ゴッドゲーム: God game:意訳「の視点ゲーム」)とは、コンピュータゲームの1ジャンルで、シミュレーションゲームの一種。リアルタイムストラテジーであることが多い。

概要 編集

神の視点を表現するため、画面が見下ろし型なのが特徴で、この点はやはりシミュレーションゲームの一種のミニスケープと類似するが、さらにプレイヤーが現実視点では在り得ないゲーム世界そのものに干渉する力を持ち、その能力を行使してゲームを進めるスタイルになっている場合に特にゴッドゲームと呼ぶ。またゲーム内におけるプレイヤーの役割を明確に「神」としている場合が多いのも特徴である。

この場合のゴッド(神)とは、いわゆる一神教における神(場合によっては悪魔)で、基本的にゲームフィールドで発生している現象全般を統合的に知ることができる立場を指す。一神教的価値観との相違点は、コンピュータゲームの常として、ゲームのプレイヤーは必ずしも全能ではなく、行える操作は現実の人間が起こせる現象を超えたものだとはいえ、あらかじめプログラミングされた幾つかの選択肢が与えられているに過ぎない。他にも資源や時間が限られていたり、所定の条件が課されたりすることもある。また競争相手となるアルゴリズム(簡単な人工知能)ないし他のプレーヤーがどのような操作や選択を行ったかや、それらの相手に属する要素の情報は予め開示されていない。プレイヤーはそういったゲーム内の制約の範囲内で様々な干渉を行い、ゲームを進めるのである。

ゴッドゲームの概念は『ポピュラス』(1989年)の登場以降に発生した。それ以前はシミュレーションゲームの中で確固たるジャンル分けもみられなかった(ただし後年になって同分野に振り分けられたゲームも存在する)。同作は文字通りプレイヤーは神としてゲーム世界に君臨し、様々な天変地異で自陣営の民族を繁栄させると共に、相手民族の生活を妨害して弱体化させ、最終的に相手民族をゲームフィールドから駆逐することが目的となる。なおこのゲームでは、フィールド上を移動する住人一人一人には直接干渉できず、その行動を操作することはできず、その全体を集めたり、導いたりできるというものでもあった。

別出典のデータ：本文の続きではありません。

(* ===== verification/NvmetTcpTarget.v ===== *)
(** * NVMe/TCP target: memory safety of a queue

    The steps of a live queue, in any order: a PDU is received, data arrives, the
    nvmet core answers a request, the work sends.  As long as the host keeps to the
    protocol, each step is defined: no buffer is used before it is allocated, after
    it was freed or outside its bounds, and none is freed twice. *)
From S2P Require Import Prelude NvmeTcp NvmeTcpSend NvmeTcpRecv NvmetTcp NvmetTcpSend NvmetTcpRecv NvmetTcpOwn.
From S2P Require Import NvmetTcpSendSpec NvmetTcpStream NvmetTcpFlow NvmetTcpTrySend NvmetTcpRecvSpec NvmetTcpMap.
From S2P Require Import NvmetTcpSafe.

Section target.
Context {pr : NvmeTcpProto} {pt : NvmetProto} {pl : NvmetProtoLaws pr pt}.
Context {ne : NvmetEnv} {sl : NvmetSockLaws ne} {nl : NvmetAllocLaws ne} {ly : PduLayout}.
Context {cl : CmdLayout} {cll : CmdLayoutLaws cl} (pm : nvmet_params).
Implicit Types (q : nvmet_tcp_queue) (cmd : nvmet_tcp_cmd) (A : list Z).

(** Command [c] moves from one place to another. *)
Record moved A A' c q q' cmd cmd' : Prop := {
  mv_lookup : nt_cmds q !! c = Some cmd;
  mv_out : c ∉ sending q;
  mv_fixed : rfixed q' = rfixed q;
  mv_own : own_view q' = own_view (put_ncmd c cmd' q);
  mv_sg : nr_sg cmd' = nr_sg cmd;
  mv_iov : nc_iov cmd' = nc_iov cmd;
  mv_perm : fifo q' ++ places A' q' ≡ₚ fifo q ++ places A q;
  mv_in : c ∈ fifo q' ++ places A' q';
  mv_fifo : forall d, d ∈ fifo q' -> d <> c -> d ∈ fifo q;
  mv_core : forall d st, (d, st) ∈ nt_core q' -> d <> c -> (d, st) ∈ nt_core q;
  mv_await : forall d, d ∈ A' -> d <> c -> d ∈ A;
}.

同作のブーム以降、様々な神の視点ゲームが作られたが、この辺りはミニスケープ・ゲームとの区分はしばしば曖昧である。また、『ポピュラス』の作者ピーター・モリニューは後にダンジョン育成ゲーム『ダンジョンキーパー』を発表したが、この中でプレーヤーは、自分の支配するダンジョンに加勢したクリーチャー(モンスター)を直接つまんで移動させたり出来るほか、憑依(意識を乗っ取って自在に操る)が出来るなどの要素が盛り込まれたが、これはゴッドゲーム的な要素のほかにファーストパーソン・シューティングゲームなど他のジャンルを融合し、そしてプレーヤーが悪の立場を尽くすという価値観で、熱狂的なファン層を獲得している。このように、ゴッドゲームは他のゲームジャンルを盛り込まれるなどした作品も多数リリースされているため、明確なジャンル分けがし難い分野である。